Show times are Thursday, April 29, at 6 p.m., Friday, April 30, at 6 p.m., and Saturday, May 1, at 5 p.m. Tickets are on sale now for $10 at, and advanced reservations are recommended. 

Rich in historical detail and set in early 1900s Russia, the story centers on Tevye, a poor milkman, and his five daughters. The dedicated patriarch prides himself on his familial bond and his devout relationship with God. With the help of a tight-knit Jewish community, Tevye tries to protect his daughters and his way of life, and hold onto traditional values and faith in the face of persecution.

Maxwell Glasser as Tevye.jpg

Maxwell Glasser as Tevye

 “ ‘Fiddler on the Roof’ means more to me than any other show I have done because of my Jewish heritage,” said GCA senior Maxwell Glasser. In his final role at GCA after four years of participating in the school’s Fine Arts program, Glasser will portray the lead role as Tevye. 

“Growing up in a Messianic Jewish family, I have practiced all of the high holy days and other traditions that come with Judaism,” Glasser added. “I think it is fascinating to look at the story of Tevye and his family and relate it to my family’s story of how they got to America.” 

“Fiddler on the Roof” is the tale of Jewish immigrants coming to America and of immigrants and refugees trying to escape persecution in their homeland. 

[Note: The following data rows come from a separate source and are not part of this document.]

(* ===== verification/PageDirSpec.v ===== *)
(** * Page directories: meaning and invariant

    What a page directory stands for, and then the invariant on the memory it
    is in. *)

From Stdlib Require Import ZArith Lia.
From stdpp Require Import base numbers gmap list.
From S2P Require Import Prelude Bitmap Vaddr Palloc PageDir.

Open Scope Z_scope.

(** * Page directories: what they stand for

    An address space maps the numbers of user pages to entries.  An entry is
    encoded in a word of a page table; the processor translates addresses with
    the tables and with the translations that it has cached. *)

(** ** Entries *)

Record entry : Set := mk_entry { frame : Z; present : bool; writable : bool; accessed : bool; dirty : bool }.

#[global] Instance entry_eq_dec : EqDecision entry.
Proof. solve_decision. Defined.

Definition with_present e b := mk_entry (frame e) b (writable e) (accessed e) (dirty e).
Definition with_accessed e b := mk_entry (frame e) (present e) (writable e) b (dirty e).
Definition with_dirty e b := mk_entry (frame e) (present e) (writable e) (accessed e) b.

Definition flag (b : bool) (v : Z) : Z := if b then v else 0.

(** The low bits of the word: entries are for user pages. *)
Definition enc_flags (e : entry) : Z :=
  flag (present e) 1 + flag (writable e) 2 + 4 + flag (accessed e) 32 + flag (dirty e) 64.
Definition enc (e : entry) : Z := (frame e - PHYS_BASE) + enc_flags e.
Definition enc_opt (o : option entry) : Z := match o with Some e => enc e | None => 0 end.

Definition frame_ok (f : Z) : Prop := f mod 4096 = 0 /\ PHYS_BASE <= f /\ f + 4096 <= 2 ^ 32.

(** ** Bits *)

Lemma lor_add a c : 0 <= c < 4096 -> 4096 * a + c = Z.lor (Z.shiftl a 12) c.
Proof.
  intros Hc. rewrite Z.shiftl_mul_pow2 by lia. change (2 ^ 12) with 4096. rewrite (Z.mul_comm a).
  rewrite <- Z.add_lor_land. assert (E : Z.land (4096 * a) c = 0); [|lia].
  apply Z.bits_inj'. intros k Hk. rewrite Z.bits_0, Z.land_spec. change 4096 with (2 ^ 12). rewrite Z.mul_comm, <- Z.shiftl_mul_pow2, Z.shiftl_spec by lia.
  destruct (Z.ltb_spec k 12); [by rewrite (Z.testbit_neg_r _ (k - 12)) by lia|].
  rewrite <- (Z.mod_small c (2 ^ 12)) by lia. rewrite Z.mod_pow2_bits_high by lia. apply andb_false_r.
Qed.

“Like Tevye, my great-great grandfather, Maxwell (whom I was named after), smuggled his family into America in the midst of the Cossack invasion in Russia. Having known this about my own family has gifted me with a rare opportunity to put myself in similar shoes that my great-great grandfather was in many years ago,” Glasser said.

“I am excited to show off what we as a cast have been working on for many months, and perform a heart-wrenching illustration of what it was like to be a Jewish community in the early 1900s.”